His score of 559 out of 600 in the men’s 10-metre air pistol event is the second highest he has shot at a world cup event. He competed at the same range four years ago, but didn’t perform as well as he would have liked because of the region’s high elevation – Guadalajara is 1,566 metres above sea level, compared to Sechelt’s eight metres. “This year I wanted to make sure that wasn’t going to be an issue.”
To do it, he focused more training time on cardio. “You’re trying to stay very still and the better your system can use oxygen, the less you’re going to need to actually breathe. Because every breath you’re taking is causing movement.” He said he also focuses on mindfulness and meditation, skills that help him stay focused on the position of his body, his breathing and what he’s visualizing. “It’s so easy just to have your mind drift… You have to be aware of when that’s happening and bring it back.”

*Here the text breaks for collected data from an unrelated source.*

Lemma ForallOrdPairs_lookup l i j a b :
  ForallOrdPairs R l → (i < j)%nat → l !! i = Some a → l !! j = Some b → R a b.
Proof.
  intros Hl. revert i j. induction Hl as [|x l Hx Hl IH]; intros i j Hij Hi Hj.
  - done.
  - destruct j as [|j]; [lia|]. simpl in Hj. destruct i as [|i]; simpl in Hi.
    + injection Hi as ->. eapply Forall_forall in Hx; [exact Hx|].
      by eapply list_elem_of_lookup_2.
    + apply (IH i j); [lia|done..].
Qed.
End ordered_pairs.

Lemma sorts_before_spec a b :
  sorts_before a b = true ↔
  span_length b < span_length a ∨ (span_length b = span_length a ∧ start a ≤ start b).
Proof.
  unfold sorts_before, key_le, sort_key, span_length. simpl.
  rewrite orb_true_iff, andb_true_iff, Z.ltb_lt, Z.eqb_eq, Z.leb_le. lia.
Qed.

Lemma sorts_before_false a b :
  sorts_before a b = false ↔
  span_length a < span_length b ∨ (span_length a = span_length b ∧ start b < start a).
Proof.
  destruct (sorts_before a b) eqn:Hb.
  - apply sorts_before_spec in Hb. split; [done|]. lia.
  - split; [intros _|done].
    destruct (decide (span_length a < span_length b ∨
                      (span_length a = span_length b ∧ start b < start a))) as [|Hn];
      [done|].
    assert (sorts_before a b = true) as Ht; [|congruence].
    apply sorts_before_spec. lia.
Qed.

Lemma cover_spec s k : k ∈ cover s ↔ start s ≤ k < end_ s.
Proof. unfold cover. rewrite elem_of_list_to_set, elem_of_seqZ. lia. Qed.

(** The sorted list never grows in length. *)
Lemma insert_by_length_sorted x l :
  StronglySorted (λ a b, span_length b ≤ span_length a) l →
  StronglySorted (λ a b, span_length b ≤ span_length a) (insert_by sorts_before x l).
Proof.
  induction 1 as [|y l Hl IH Hy]; simpl.
  - repeat constructor.
  - destruct (sorts_before x y) eqn:Hxy.
    + apply sorts_before_spec in Hxy. constructor; [by constructor|].
      constructor; [lia|]. eapply Forall_impl; [exact Hy|]. simpl. intros; lia.
    + apply sorts_before_false in Hxy. constructor; [done|].
      rewrite insert_by_perm. constructor; [lia|done].
Qed.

Harding has his sights set on the 2020 Summer Olympic Games in Tokyo, and with two years to go before the event, more is at stake at international competitions. His best chance to qualify will be at the 2019 Pan Am Games in Peru. That competition involves countries from North, Central and South America – a smaller pool of athletes that increases his chances of placing. To get there, he must qualify at the Championship of the Americas in November.

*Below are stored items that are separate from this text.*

(** The escalation scenario run on the class with paging alone
    configured: the calls of each stage, a sixth miss included. *)
Example escalation_trace :
  let config :=
    {| Alerts.am_telegram := None; Alerts.am_discord := None;
       Alerts.am_pagerduty :=
         Some {| Alerts.routingKey := "R0UT1NGKEY"; Alerts.threshold := Js.Num 5 |} |} in
  let d := Runs.manager config "validator-1" Alerts.mainnet in
  let s0 := {| Alerts.consecutiveMisses := ∅; Alerts.pagerdutyTriggered := ∅ |} in
  let '(s4, t4) := Runs.missRun d [(Some 10, 1); (Some 11, 2); (None, 3); (Some 13, 4)] s0 in
  let '(s5, t5) := Runs.on_missed d (Some 14) 5 s4 in
  let '(s6, t6) := Runs.on_missed d (Some 15) 6 s5 in
  let '(s7, t7) := Runs.on_recovered d (Some 16) 7 s6 in
  t4 = []
  /\ t5 = [Alerts.SendPagerDutyAlert "R0UT1NGKEY"
             (Alerts.AlertPayload.mk "validator-1" Alerts.mainnet (Some 14) 5
                Alerts.missed (Some 5) None)]
  /\ t6 = []
  /\ t7 = [Alerts.SendPagerDutyAlert "R0UT1NGKEY"
             (Alerts.AlertPayload.mk "validator-1" Alerts.mainnet (Some 16) 7
                Alerts.recovered None (Some 6))].
Proof. vm_compute. repeat split. Qed.

(** ** The recovery handler of the class *)

(** C10. When the consecutive-miss count recorded for the key is zero or
    absent, [handleRecovery] makes no call and returns the state it was
    given: both maps are unchanged at every key. *)
Theorem handleRecovery_without_misses
    (config : Alerts.AlertManagerConfig) (validator : string) (network : Alerts.Network)
    (height : option Z) (round : Z) (am : Alerts.AlertManager) :
  Alerts.consecutiveMisses am !! Alerts.getKey validator network = None
  \/ Alerts.consecutiveMisses am !! Alerts.getKey validator network = Some 0 ->
  Alerts.handleRecovery config validator network height round am = (tt, am, []).
Proof.
  intros Hcount. rewrite handleRecovery_eq. unfold Alerts.get_or_0.
  destruct Hcount as [-> | ->]; reflexivity.
Qed.

Lemma handleRecovery_without_misses_witness :
  Alerts.handleRecovery
    {| Alerts.am_telegram := Some {| Alerts.botToken := "T0KEN"; Alerts.chatId := "42" |};
       Alerts.am_discord := None;
       Alerts.am_pagerduty :=
         Some {| Alerts.routingKey := "R0UT1NGKEY"; Alerts.threshold := Js.Num 5 |} |}
    "validator-1" Alerts.testnet (Some 100) 7
    {| Alerts.consecutiveMisses := {[ "validator-1-testnet" := 0 ]};
       Alerts.pagerdutyTriggered := {[ "validator-2-testnet" := true ]} |}
  = (tt,
     {| Alerts.consecutiveMisses := {[ "validator-1-testnet" := 0 ]};
        Alerts.pagerdutyTriggered := {[ "validator-2-testnet" := true ]} |},
     []).
Proof.
  apply handleRecovery_without_misses. right. reflexivity.
Defined.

Harding has also switched from competing in the 50-metre to the 10-metre event. “Last year I made the decision that if I want to get to the Olympics in Tokyo, I need to focus on the 10-metre event.” That’s because the 50-metre event will be dropped from the 2020 Olympics.
This will also be the first Olympics to include the 10-metre mixed gender event, and so Harding has pivoted to focus on that one, too, which involves a two-person mixed gender team shooting for a combined score. This might also improve his chances of making it to the Olympics, a rare phenomenon for Canadian men. He said Canadian women have competed in the Olympics since 1996, but the last time Canada sent a man was in 1992.

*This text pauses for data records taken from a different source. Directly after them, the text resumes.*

Lemma filter_category_Forall_none (category : string) (boxes : list Box) :
  Forall (fun b => tag_matches category b = false) boxes ->
  Spec.filter_category category boxes = [].
Proof.
  unfold Spec.filter_category. induction 1 as [| box rest Hb _ IH]; [reflexivity |].
  rewrite filter_cons, decide_False; [exact IH |].
  intros H. apply tag_matches_same_category in H. congruence.
Qed.

Lemma greedy_no_ground_truth (preds : list Box) (consumed : gset nat) (c : nat) :
  Spec.greedy [] preds consumed c = c.
Proof.
  revert consumed c. induction preds as [| pred rest IH]; intros consumed c; simpl;
    [reflexivity | apply IH].
Qed.

(** X8: with no ground truth box of the category the result is
    [(0, number of predicted boxes of the category, 0)], and with no
    predicted box of the category it is
    [(number of ground truth boxes of the category, 0, 0)]. *)
Theorem count_correct_predictions_one_side_empty (gt pred : list Box) (category : string) :
  (Forall (fun b => tag_matches category b = false) gt ->
   count_correct_predictions gt pred category
   = Ok (0, length (Spec.filter_category category pred), 0)) /\
  (Forall (fun b => tag_matches category b = false) pred ->
   count_correct_predictions gt pred category
   = Ok (length (Spec.filter_category category gt), 0, 0)).
Proof.
  split; intros H; rewrite count_correct_predictions_spec; unfold Spec.match_category;
    rewrite (filter_category_Forall_none _ _ H); simpl.
  - rewrite greedy_no_ground_truth. reflexivity.
  - reflexivity.
Qed.

Lemma count_correct_predictions_one_side_empty_witness :
  count_correct_predictions [bx "input" 0 0 10 10] [bx "button" 0 0 10 10] "button"
  = Ok (0, 1, 0) /\
  count_correct_predictions [bx "button" 0 0 10 10] [] "button" = Ok (1, 0, 0).
Proof.
  split.
  - apply (proj1 (count_correct_predictions_one_side_empty
                    [bx "input" 0 0 10 10] [bx "button" 0 0 10 10] "button")).
    repeat constructor.
  - apply (proj2 (count_correct_predictions_one_side_empty
                    [bx "button" 0 0 10 10] [] "button")).
    constructor.
Defined.

Lemma filter_category_drop (category : string) (before after : list Box) (box : Box) :
  tag_matches category box = false ->
  Spec.filter_category category (before ++ box :: after)
  = Spec.filter_category category (before ++ after).
Proof.
  intros H. unfold Spec.filter_category. rewrite !filter_app, filter_cons.
  rewrite decide_False; [reflexivity |].
  intros Hs. apply tag_matches_same_category in Hs. congruence.
Qed.

(** X9: a box of another category, wherever it stands among the ground
    truth boxes or among the predicted boxes, does not change the result. *)
Theorem other_category_ignored (category : string) (box : Box)
    (before after others : list Box) :
  tag_matches category box = false ->
  count_correct_predictions (before ++ box :: after) others category
  = count_correct_predictions (before ++ after) others category /\
  count_correct_predictions others (before ++ box :: after) category
  = count_correct_predictions others (before ++ after) category.
Proof.
  intros H. rewrite !count_correct_predictions_spec. unfold Spec.match_category.
  rewrite (filter_category_drop _ _ _ _ H). split; reflexivity.
Qed.

Lemma other_category_ignored_witness :
  let b1 := bx "button" 0 0 100 50 in
  let b2 := bx "Button" 5 5 95 45 in
  let r := bx "radio" 0 0 100 50 in
  count_correct_predictions ([b1] ++ r :: []) [b2] "button"
  = count_correct_predictions ([b1] ++ []) [b2] "button" /\
  count_correct_predictions [b2] ([b1] ++ r :: []) "button"
  = count_correct_predictions [b2] ([b1] ++ []) "button".
Proof.
  intros b1 b2 r. apply (other_category_ignored "button" r [b1] [] [b2]). reflexivity.
Defined.

Lemma filter_category_lower (c1 c2 : string) (boxes : list Box) :
  lower c1 = lower c2 ->
  Spec.filter_category c1 boxes = Spec.filter_category c2 boxes.
Proof.
  intros H. unfold Spec.filter_category. apply list_filter_iff.
  intros b. unfold Spec.same_category. rewrite H. reflexivity.
Qed.

Lemma lower_ascii_idempotent (c : ascii) : lower_ascii (lower_ascii c) = lower_ascii c.
Proof.
  destruct c as [[] [] [] [] [] [] [] []]; reflexivity.
Qed.

Lemma lower_idempotent (s : string) : lower (lower s) = lower s.
Proof.
  induction s as [| c rest IH]; simpl; [reflexivity |].
  rewrite lower_ascii_idempotent, IH. reflexivity.
Qed.

(** X10: the category is compared without regard to case: two spellings
    with the same lower case give the same result, and so does the lower
    case of a spelling. *)
Theorem category_case_insensitive (gt pred : list Box) (c1 c2 : string) :
  (lower c1 = lower c2 ->
   count_correct_predictions gt pred c1 = count_correct_predictions gt pred c2) /\
  count_correct_predictions gt pred (lower c1) = count_correct_predictions gt pred c1.
Proof.
  assert (Hgen : forall a b, lower a = lower b ->
            count_correct_predictions gt pred a = count_correct_predictions gt pred b).
  { intros a b H. rewrite !count_correct_predictions_spec. unfold Spec.match_category.
    rewrite !(filter_category_lower a b _ H). reflexivity. }
  split; [apply Hgen |]. apply Hgen, lower_idempotent.
Qed.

ISSF is also changing its rules so that male and female athletes fire the same number of shots. Traditionally men have fired 60 shots and women, 40. “It’s great that they’re doing that. Just in terms of gender parity, I think it makes a lot of sense. I don’t know why it took so long,” Harding said.
Harding’s next competition is the ISSF World Cup stage in Fort Benning, Ga., in May. He will perform in the men’s 10-metre air pistol event and the 10-metre air pistol mixed gender event, with his shooting partner, Kim Britton.